Développer la volonté d'entreprendre

  • création d'un programme d'enseignement sur l'entrepreneuriat courant de la 6ème à la Terminale, avec un module de stages de découvertes, l'intervention d'acteurs économiques, et une initiation à la vie économique ;
  • création dans les Universités d'un dispositif "Entrepreneur Etudiant" permettant aux étudiants créateurs d'entreprises "de continuer à bénéficier du statut d'étudiant pour leur couverture sociale et de disposer d'un refinancement de leur prêt étudiant, dans le cadre d'un programme de financement pour les quartiers les moins favorisés dévolu à la nouvelle Banque publique d'investissement" ;
  • mise en place "d'ici l'été" d'un dispositif d'accompagnement et de tutorat dédiés destinés aux jeunes entrepreneurs des cités.

Valoriser et aider à l'entrepreneuriat

  • création d'un "visa entrepreneur" permettant à des entrepreneurs étrangers de venir créer en France, sous condition d'investissement minimal et d'expertise préalable du projet ;
  • suppression des indicateurs de la banque de France qui indiquent une faillite, notamment la note "040" des fichiers de la Banque de France, qui pénalise les dirigeants ayant connu une seule faillite (sans faute) au cours des trois dernières années et leur interdit de retrouver du crédit bancaire pour redémarrer ;
  • création d'un "pass entrepreneur numérique" qui centralisera les aides, les conseils et les modalités de règlement que les entrepreneurs peuvent avoir dans une seule démarche.

Simplification et soutien aux entreprises

  • fin de l'obligation de publication annuelle des comptes détaillés des petites entreprises ;
  • rendre plus facile l'implantation des entreprises à l'étranger, avec la création sur certaines zones géographiques des "Maisons de l'international" qui proposeront les services d'un incubateur (pendant 1 an) à commencé aux Etats-Unis et en Asie (avec le soutien à certaines filières, comme par exemple le club santé en Chine) ;
  • les prises de participation des grands groupes dans les jeunes PME innovantes ouvriront droit à un amortissement fiscal sur 5 ans (prise en charge partielle par l'Etat) ;
  • amélioration du statut des jeunes entreprises innovantes, avec la fin de la dégressivité des exonérations de cotisations sociales et l'élargissement du champ des dépenses éligibles à ce mécanisme, les charges de personnel affectées à l'innovation, au design et au marketing ;
  • création d'un Fonds pour l'innovation sociale géré par la Caisse des dépôts, qui va aider les entreprises qui répondent à de nouveau besoins sociaux : tels que la création de crèche, celles qui travaillent dans le secteur du vieillissement, etc. (prêt et apport en fond propre),

Mobilisation de l'épargne

  • favoriser le placement en actions : création au sein du Plan d'Epargne en actions (PEA), d'un compartiment dédié aux titres de PME et d'ETI, cotés ou non cotés, dont le plafond sera fixé à 75.000 euros ;
  • création d'un "cadre juridique adapté" pour encadrer la "finance participative", c'est-à-dire le financement direct de projets par la population.

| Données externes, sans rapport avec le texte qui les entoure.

Lemma unique_replace_witness :
  @yields MemRedis _ (try_enqueue sample_storage 1 (unique_a "r" (Some Replace))) sample_ks (Ok (Some "a")) (fun ks' =>
    list_at ks' (namespace_queue keys "r") = Some ["a"] /\ list_at ks' (namespace_queue keys "q") = Some []).
Proof.
  destruct (@unique_replace MemRedis mem_lawful BitsSerde bits_lawful sample_storage 0 (unique_a "r" (Some Replace))
    job_a sample_text sample_ks sample_store [] [])
    as (d' & Hrun & js' & _ & _ & _ & _ & _ & Hnew & Hold); [vm_compute; reflexivity..|].
  exists d'. split; [exact Hrun|]. split; [exact Hnew|]. apply Hold. discriminate.
Defined.

Lemma unique_skip_witness :
  @yields MemRedis _ (try_enqueue sample_storage 1 (unique_a "r" None)) sample_ks (Ok None) (fun ks' => ks' = sample_ks).
Proof.
  destruct (@unique_skip MemRedis mem_lawful BitsSerde bits_lawful sample_storage 0 (unique_a "r" None)
    sample_ks sample_store []) as (d' & Hrun & Hks);
    [reflexivity|discriminate|reflexivity|vm_compute; reflexivity|].
  exists d'. split; [exact Hrun|exact Hks].
Defined.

Réforme de la fiscalité des plus-values

  • réforme de la fiscalité sur les plus-values de cession de parts sociales avec le maintien de l'imposition au barème de l'IR
    - remplacement des 40 régimes fiscaux par un seul,
    - si la cession intervient moins de 2 ans après la création de l'entreprise : les plus-values sont soumises en totalité au barème de l'IR,
    - si la cession intervient après 2 ans : les plus-values bénéficieront d'un abattement de 50%,
    - si la cession intervient après 8 ans de détention : un abattement 65% s'appliquera,
    - si la cession intervient en raison d'un départ à la retraite : un abattement de 85% s'appliquera, de même qu'une franchise de 500.000 euros.